◆ **Try it**
Starting at the line containing "Record RouteView := MkRouteView" and ending at the line containing "r ← sp_Routes sp !! name;", print every line of the material below exactly, both ends included, and stop there.

◆ **Records shown**
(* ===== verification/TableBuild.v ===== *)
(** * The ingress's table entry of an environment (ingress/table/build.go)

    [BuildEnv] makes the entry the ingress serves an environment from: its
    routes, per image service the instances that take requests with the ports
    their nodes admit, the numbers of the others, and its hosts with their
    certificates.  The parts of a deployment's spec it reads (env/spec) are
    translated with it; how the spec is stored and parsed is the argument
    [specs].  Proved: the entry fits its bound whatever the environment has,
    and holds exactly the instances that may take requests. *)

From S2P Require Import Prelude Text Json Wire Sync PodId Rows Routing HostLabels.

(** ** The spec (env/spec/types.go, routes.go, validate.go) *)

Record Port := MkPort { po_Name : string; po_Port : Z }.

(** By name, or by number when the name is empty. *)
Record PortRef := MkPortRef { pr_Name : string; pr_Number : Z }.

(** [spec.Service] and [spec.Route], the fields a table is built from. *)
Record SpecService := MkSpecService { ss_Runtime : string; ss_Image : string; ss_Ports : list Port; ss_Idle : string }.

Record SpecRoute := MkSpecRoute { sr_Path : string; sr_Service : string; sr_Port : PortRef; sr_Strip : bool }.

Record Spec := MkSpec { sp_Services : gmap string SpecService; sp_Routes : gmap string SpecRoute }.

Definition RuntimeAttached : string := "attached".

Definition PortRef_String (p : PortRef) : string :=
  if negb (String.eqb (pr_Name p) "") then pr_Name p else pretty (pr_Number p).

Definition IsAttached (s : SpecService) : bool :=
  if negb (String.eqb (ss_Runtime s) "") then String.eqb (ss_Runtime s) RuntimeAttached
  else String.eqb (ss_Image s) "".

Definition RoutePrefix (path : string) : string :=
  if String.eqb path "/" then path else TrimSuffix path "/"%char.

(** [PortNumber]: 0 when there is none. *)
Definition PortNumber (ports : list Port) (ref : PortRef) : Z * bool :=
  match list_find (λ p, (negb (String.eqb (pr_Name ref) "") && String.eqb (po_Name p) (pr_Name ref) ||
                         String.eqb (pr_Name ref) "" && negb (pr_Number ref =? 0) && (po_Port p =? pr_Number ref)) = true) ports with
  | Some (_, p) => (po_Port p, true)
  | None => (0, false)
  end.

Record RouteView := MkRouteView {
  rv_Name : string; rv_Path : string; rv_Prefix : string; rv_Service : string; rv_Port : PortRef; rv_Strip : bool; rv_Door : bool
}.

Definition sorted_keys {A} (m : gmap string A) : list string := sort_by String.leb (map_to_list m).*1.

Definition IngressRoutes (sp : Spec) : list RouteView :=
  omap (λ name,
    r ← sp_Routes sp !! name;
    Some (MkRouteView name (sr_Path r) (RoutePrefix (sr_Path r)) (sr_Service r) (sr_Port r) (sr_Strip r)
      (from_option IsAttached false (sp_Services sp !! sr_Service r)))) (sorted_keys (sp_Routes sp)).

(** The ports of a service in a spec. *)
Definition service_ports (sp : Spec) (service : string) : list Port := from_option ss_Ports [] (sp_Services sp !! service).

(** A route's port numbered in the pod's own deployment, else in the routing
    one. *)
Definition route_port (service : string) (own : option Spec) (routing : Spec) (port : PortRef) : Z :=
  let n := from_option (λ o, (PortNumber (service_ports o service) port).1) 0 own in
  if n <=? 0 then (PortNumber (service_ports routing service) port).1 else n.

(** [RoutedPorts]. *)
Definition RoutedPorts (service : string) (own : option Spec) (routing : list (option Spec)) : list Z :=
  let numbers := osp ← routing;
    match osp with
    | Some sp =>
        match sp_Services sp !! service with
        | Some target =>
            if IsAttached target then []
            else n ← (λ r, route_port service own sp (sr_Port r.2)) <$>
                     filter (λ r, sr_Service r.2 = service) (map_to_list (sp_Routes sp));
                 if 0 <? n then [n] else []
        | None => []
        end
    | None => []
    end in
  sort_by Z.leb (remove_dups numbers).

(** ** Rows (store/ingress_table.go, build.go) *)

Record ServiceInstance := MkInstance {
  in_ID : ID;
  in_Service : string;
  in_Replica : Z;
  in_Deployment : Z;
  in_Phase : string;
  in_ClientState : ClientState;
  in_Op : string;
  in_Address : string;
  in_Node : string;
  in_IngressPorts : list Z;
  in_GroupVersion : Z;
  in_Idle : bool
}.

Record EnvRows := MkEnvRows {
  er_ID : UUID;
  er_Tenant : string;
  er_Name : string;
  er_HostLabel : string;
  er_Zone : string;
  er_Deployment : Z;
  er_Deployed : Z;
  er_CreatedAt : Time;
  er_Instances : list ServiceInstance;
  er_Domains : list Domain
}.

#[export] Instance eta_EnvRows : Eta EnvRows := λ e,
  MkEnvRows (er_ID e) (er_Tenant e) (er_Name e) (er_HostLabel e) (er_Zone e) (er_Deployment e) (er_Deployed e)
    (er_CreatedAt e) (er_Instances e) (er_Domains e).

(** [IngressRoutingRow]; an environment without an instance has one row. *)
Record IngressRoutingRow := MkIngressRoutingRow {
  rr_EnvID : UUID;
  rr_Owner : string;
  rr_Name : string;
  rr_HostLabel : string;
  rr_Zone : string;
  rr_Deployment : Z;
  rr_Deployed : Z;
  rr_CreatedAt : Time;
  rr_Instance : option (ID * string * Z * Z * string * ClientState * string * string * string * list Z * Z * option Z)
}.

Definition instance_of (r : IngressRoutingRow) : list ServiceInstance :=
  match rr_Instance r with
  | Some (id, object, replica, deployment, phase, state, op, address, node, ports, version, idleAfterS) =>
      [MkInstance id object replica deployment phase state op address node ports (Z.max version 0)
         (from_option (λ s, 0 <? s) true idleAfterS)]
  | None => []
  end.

◆ **Response**
Record RouteView := MkRouteView {
  rv_Name : string; rv_Path : string; rv_Prefix : string; rv_Service : string; rv_Port : PortRef; rv_Strip : bool; rv_Door : bool
}.

Definition sorted_keys {A} (m : gmap string A) : list string := sort_by String.leb (map_to_list m).*1.

Definition IngressRoutes (sp : Spec) : list RouteView :=
  omap (λ name,
    r ← sp_Routes sp !! name;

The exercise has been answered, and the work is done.